Patients and Methods
Patients (pts) with MPM previously treated with a platinum-containing chemotherapy regimen, good performance status, measureable disease and no significant bleeding diathesis or thrombotic history were eligible for enrollment. Pts were treated with AZD2171 45 mg/day on days 1-28 of each 28 day dosing cycle. Tumor measurements were made by RECIST criteria, with a subset analysis of modified RECIST. A two-stage design with a stopping rule based on number of patients with complete or partial response was utilized.
Results
Fifty-four patients were enrolled on study between 11/05 and 4/08. For 47 evaluable patients, 4 patients (9%) had objective responses, including two patients who had 91% and 56% responses in bulky pleural tumor; 16 patients (34%) had stable disease, 20 pts (43%) had disease progression; 2 pts (4%) had symptomatic deterioration and 1 pt (2%) had early death. Four were not assessable for response and assumed to be non-responders. The most common AZD2171-attributable toxicities were fatigue (64%), diarrhea (64%) and hypertension (70%); the majority of patients required a dose reduction. Median overall survival was 9.5 months, 1-year survival was 36% and median progression-free survival was 2.6 months.
Conclusions
The anti-angiogenic AZD2171 has modest single agent activity in MPM. However, several patient tumors were exquisitely sensitive to AZD2171. The starting dose was not well tolerated in this setting. Tumor response by Modified RECIST available for a small subset of patients correlated well with tumor response by RECIST. This study provides a rationale for further testing of AZD2171 with chemotherapy in MPM.
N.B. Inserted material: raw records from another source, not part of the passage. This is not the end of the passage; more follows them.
(** * Stripe terminal POS backend: route handlers over the vendor SDK

    A shallow embedding of the Express route handlers of
    [src/routes/reader.routes.js], [src/routes/payment.routes.js], the
    payment-status router and the health check of [src/index.js].

    - JavaScript values are an inductive type; numbers are binary64 floats
      ([spec_float] with [prec = 53], [emax = 1024]).
    - A handler is a program in a small free monad [Prog]: it may call the
      Stripe SDK ([Call]), write to the console ([Log]), throw ([Throw]) and
      finally answer with the response it sends ([Ret]).
    - The SDK is an arbitrary state machine [Sdk W]; [exec] runs a handler
      against it and records the calls made, their outcomes and the console
      output. *)

From Stdlib Require Import ZArith List String Bool Lia.
From Stdlib Require Import Floats.SpecFloat.
Import ListNotations.
Open Scope string_scope.
Open Scope Z_scope.
#[local] Set Warnings "-register-all".

(** ** JavaScript values *)

(** The Number type: IEEE 754 binary64. *)
Definition prec : Z := 53.
Definition emax : Z := 1024.
Definition Number : Type := spec_float.

Inductive JsValue : Type :=
| JUndefined
| JNull
| JBool (b : bool)
| JNum (x : Number)
| JStr (s : string)
| JArr (items : list JsValue)
| JObj (fields : list (string * JsValue)).

(** Thrown values are [Error] instances: a name and a message. *)
Record JsError : Type := mkError { name : string; message : string }.

Definition NaN : Number := S754_nan.
Definition Number_of_Z (z : Z) : Number := binary_normalize prec emax z 0 false.
Definition zero : Number := S754_zero false.
Definition one : Number := Eval cbv in Number_of_Z 1.
Definition hundred : Number := Eval cbv in Number_of_Z 100.

(** The parts of the language runtime the handlers reach only through
    [ToNumber] on strings and arrays: the numeric value of a string and
    the decimal rendering of a number. *)
Class JsRuntime : Type := {
  StringToNumber : string -> Number;
  NumberToString : Number -> string
}.

(** ECMAScript [ToBoolean]. *)
Definition ToBoolean (v : JsValue) : bool :=
  match v with
  | JUndefined | JNull => false
  | JBool b => b
  | JNum (S754_zero _) | JNum S754_nan => false
  | JNum _ => true
  | JStr s => negb (String.eqb s "")
  | JArr _ | JObj _ => true
  end.

(** [!v], [a || b], [c ? a : b] on values. *)
Definition js_not (v : JsValue) : bool := negb (ToBoolean v).
Definition js_or (a b : JsValue) : JsValue := if ToBoolean a then a else b.

(** [v !== "s"] for a string literal [s]. *)
Definition strict_eq_string (v : JsValue) (s : string) : bool :=
  match v with
  | JStr t => String.eqb t s
  | _ => false
  end.
Definition strict_neq_string (v : JsValue) (s : string) : bool :=
  negb (strict_eq_string v s).

(** [Math.round]: the integral Number closest to [x], ties towards
    positive infinity; a result of zero keeps the sign of [x]. For a finite
    [x = (-1)^s * m * 2^e] with [e < 0] this is [floor (x + 1/2)], computed
    on integers as [(2n + d) / (2d)] with [n = +-m] and [d = 2^(-e)]. *)
Definition Math_round (x : Number) : Number :=
  match x with
  | S754_finite s m e =>
      if 0 <=? e then x
      else
        let d := 2 ^ (- e) in
        let n := if s then Z.neg m else Z.pos m in
        binary_normalize prec emax ((2 * n + d) / (2 * d)) 0 s
  | _ => x
  end.

(** Own-property lookup in an object literal. *)
Fixpoint lookup (k : string) (fields : list (string * JsValue)) : JsValue :=
  match fields with
  | [] => JUndefined
  | (k', v) :: rest => if String.eqb k k' then v else lookup k rest
  end.

Definition is_nullish (v : JsValue) : bool :=
  match v with
  | JUndefined | JNull => true
  | _ => false
  end.

Definition type_name (v : JsValue) : string :=
  match v with
  | JNull => "null"
  | _ => "undefined"
  end.

(** The TypeError of a property read on [undefined] or [null]. *)
Definition TypeError_read (v : JsValue) (k : string) : JsError :=
  mkError "TypeError"
    ("Cannot read properties of " ++ type_name v ++ " (reading '" ++ k ++ "')").

(** The TypeError of destructuring [undefined] or [null]. *)
Definition TypeError_destructure (v : JsValue) (k src : string) : JsError :=
  mkError "TypeError"
    ("Cannot destructure property '" ++ k ++ "' of '" ++ src ++ "' as it is "
       ++ type_name v ++ ".").

(** [o.k] on a value that is neither [undefined] nor [null], for the keys
    the handlers read; none of them is a property of the String, Number,
    Boolean or Array prototypes, so a primitive or an array yields
    [undefined]. *)
Definition prop (o : JsValue) (k : string) : JsValue :=
  match o with
  | JObj fields => lookup k fields
  | _ => JUndefined
  end.

(** [o.k]: a TypeError on [undefined] and [null]. *)
Definition read (o : JsValue) (k : string) : JsError + JsValue :=
  if is_nullish o then inl (TypeError_read o k) else inr (prop o k).

(** ** Conversions *)

Fixpoint has_own (k : string) (fields : list (string * JsValue)) : bool :=
  match fields with
  | [] => false
  | (k', _) :: rest => String.eqb k k' || has_own k rest
  end.

(** The TypeError of [ToPrimitive] on an object none of whose [valueOf]
    and [toString] yields a primitive. *)
Definition TypeError_primitive : JsError :=
  mkError "TypeError" "Cannot convert object to primitive value".

(** ECMAScript [ToString] on a value parsed from JSON. An array is joined
    with commas, [null] and [undefined] elements giving the empty string.
    A plain object has no callable member of its own, so it converts
    through [Object.prototype.toString] to ["[object Object]"], unless an
    own ["toString"] property hides that method: then no method yields a
    primitive ([Object.prototype.valueOf] returns the object itself) and
    the conversion throws. *)
Fixpoint ToString `{JsRuntime} (v : JsValue) : JsError + string :=
  match v with
  | JUndefined => inr "undefined"
  | JNull => inr "null"
  | JBool true => inr "true"
  | JBool false => inr "false"
  | JNum x => inr (NumberToString x)
  | JStr s => inr s
  | JArr items =>
      (fix join (l : list JsValue) : JsError + string :=
         match l with
         | [] => inr ""
         | x :: rest =>
             let first :=
               match x with
               | JUndefined | JNull => inr ""
               | _ => ToString x
               end in
             match first, rest with
             | inl e, _ => inl e
             | inr s, [] => inr s
             | inr s, _ :: _ =>
                 match join rest with
                 | inl e => inl e
                 | inr t => inr (s ++ "," ++ t)
                 end
             end
         end) items
  | JObj fields =>
      if has_own "toString" fields then inl TypeError_primitive
      else inr "[object Object]"
  end.

(** ECMAScript [ToNumber] on a value parsed from JSON: an array and an
    object convert through their string, which for a plain object is not
    a numeric literal. *)
Definition ToNumber `{JsRuntime} (v : JsValue) : JsError + Number :=
  match v with
  | JUndefined => inr NaN
  | JNull => inr zero
  | JBool true => inr one
  | JBool false => inr zero
  | JNum x => inr x
  | JStr s => inr (StringToNumber s)
  | JArr _ =>
      match ToString v with
      | inl e => inl e
      | inr s => inr (StringToNumber s)
      end
  | JObj fields =>
      if has_own "toString" fields then inl TypeError_primitive
      else inr NaN
  end.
Keywords: Phase 2, angiogenesis inhibitor, pleural mesothelioma
INTRODUCTION
Malignant pleural mesothelioma (MPM) is a neoplasm that originates in the parietal pleura that is strongly associated with asbestos exposure through chronic environmental or occupational exposure. The lag time between exposure and presentation of the disease ranges between 5 and 20 years, although cases have been diagnosed more than 40 years after asbestos exposure.1 MPM is a rare cancer, with between two and three thousand cases diagnosed in the United States per year; it is expected that the incidence of MPM will peak around 2010.2 Globally, however, less stringent regulation of occupational asbestos has resulted in the more recent or continued exposure of large populations asbestos and to continued increase in new cases of MPM in Australia, Britain, Europe, and Asia.3-5
MPM is a relatively chemotherapy- and radiation-resistant tumor. The median survival for untreated patients is in the range of 4 - 12 months.6 Currently, platinum-based therapy in combination with newer generation antifolate drugs such as raltitrexed and pemetrexed remains a benchmark for standard front-line therapy for MPM, with median survival times of 11.4 and 12.1 months, respectively, reported in Phase III trials in combination with cisplatin.7 There currently are no well accepted standard therapies in the setting of second line MPM, and no targeted therapies have been approved for clinical application in MPM.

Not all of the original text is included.